I think can be described as an environmentalist, but I realized some time ago that I like human civilization.  I like the fact that I have a comfortable home (even though there is always something that needs fixing).  I like the fact that I and others I love are alive today because we've had the benefit of highly sophisticated medical technology, and I like the fact that I and others have the time and resources to try to better understand this peculiar universe we live in.  But I also grieve at the destruction that we humans have wrought in the natural world. I grieve, for instance, that the little creek near where I grew up in a small town in Southern Ontario sixty years ago, a mysterious shady haven of life full of exotic water plants, water-striders, minnows, and crayfish, was long ago turned into an open sewer.  Did that have to happen?  Can we live on this living world in a humane and dignified way that allows us to fulfill our huge creative potential, without utterly destroying everything that is beautiful in it?  Unlike some thinkers (such as John Livingstone) I am not ready to conclude that H. sapiens is an evolutionary mistake, a "rogue primate" as he put it in a powerful book of that name.  However, I know well that our record is not good. 

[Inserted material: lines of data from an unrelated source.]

(* ===== verification/Subsystems.v ===== *)
(** * The subsystem manager and its HTTP surface (balansir-daemon: subsystems.rs,
      wan_identity.rs, the rate of system_stats.rs; balansir-api: subsystems.rs)

    The periodic observation pass that collects interfaces, WAN identity, throughput, Wi-Fi,
    MPTCP, traffic control, Tailscale, the DPI engine and the path decision into one
    snapshot; the control operations of the API over the managers of the other files; and
    the request handlers.  The executor, the clock, the files of /proc and the encoders of
    the answers are parameters.

    The theorems follow a shaping request from the HTTP body to the qdiscs of the kernel,
    show what the published rates measure, and relate the route checks of the API to those
    of the executor. *)

From stdpp Require Import pretty gmap.
From S2P Require Import Prelude F64 Types IpText Text Errors Nftables ExecutorService NetTypes Qdisc QosManager NetworkConfig.
From S2P Require Import B4Control PathDecision B4Engine Nfqueue SystemStats NetTools Discovery DpiManager Xray Api.
#[local] Open Scope Z_scope.

(** ** Throughput *)

(** [rate_bps], milliseconds for the duration *)
Definition rate_bps (prev cur elapsed_ms : Z) : Z :=
  if elapsed_ms =? 0 then 0 else u64 (sat_sub cur prev * 8000 / elapsed_ms).

Record InterfaceRate := mkRate { ra_interface : string; ra_rx_bps : Z; ra_tx_bps : Z }.

(** Interface name to received bytes, sent bytes and time of the last sample. *)
Abbreviation counters := (gmap string (Z * Z * Z)).

Definition rate_of (prev : counters) (now_ms : Z) (i : InterfaceInfo) : InterfaceRate :=
  let '(rx, tx) :=
    match prev !! if_name i with
    | Some (prev_rx, prev_tx, prev_ms) =>
        if prev_ms <? now_ms then
          (rate_bps prev_rx (if_rx_bytes i) (now_ms - prev_ms), rate_bps prev_tx (if_tx_bytes i) (now_ms - prev_ms))
        else (0, 0)
    | None => (0, 0)
    end in
  mkRate (if_name i) rx tx.

Definition sample (now_ms : Z) (l : list InterfaceInfo) : counters :=
  fold_left (fun m i => <[if_name i := (if_rx_bytes i, if_tx_bytes i, now_ms)]> m) l ∅.

Definition update_interface_rates (prev : counters) (now_ms : Z) (l : list InterfaceInfo) :
    counters * list InterfaceRate :=
  (sample now_ms l,
   sort_by (fun a b => String.compare (ra_interface a) (ra_interface b)) (map (rate_of prev now_ms) l)).

(** ** WAN identity *)

Definition is_default_route (fields : list string) : bool := String.eqb (nth 1 fields EmptyString) "00000000".

Fixpoint wan_route_lines (ls : list string) : option string :=
  match ls with
  | [] => None
  | line :: ls =>
      let fields := B4Control.split_whitespace line in
      if len fields <? 4 then wan_route_lines ls
      else if is_default_route fields then Some (nth 0 fields EmptyString) else wan_route_lines ls
  end.

Definition wan_default_route_interface (proc_route : option string) : option string :=
  content ← proc_route; wan_route_lines (drop 1 (lines content)).

Definition detect_wan_interface (env_override proc_route : option string) : option string :=
  match env_override with
  | Some name => if is_empty_str name then wan_default_route_interface proc_route else Some name
  | None => wan_default_route_interface proc_route
  end.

I also know that our prognosis is most uncertain.  The recent coronavirus pandemic, still not resolved as I write this (April 4, 2020), is a painful reminder that our complex global culture hangs from a thread, or perhaps a few threads.  I want to keep the lights on and protect the minnows and water bugs at the same time.  Can this be done?  I try to direct much of what intellectual energy I have left to answering this question.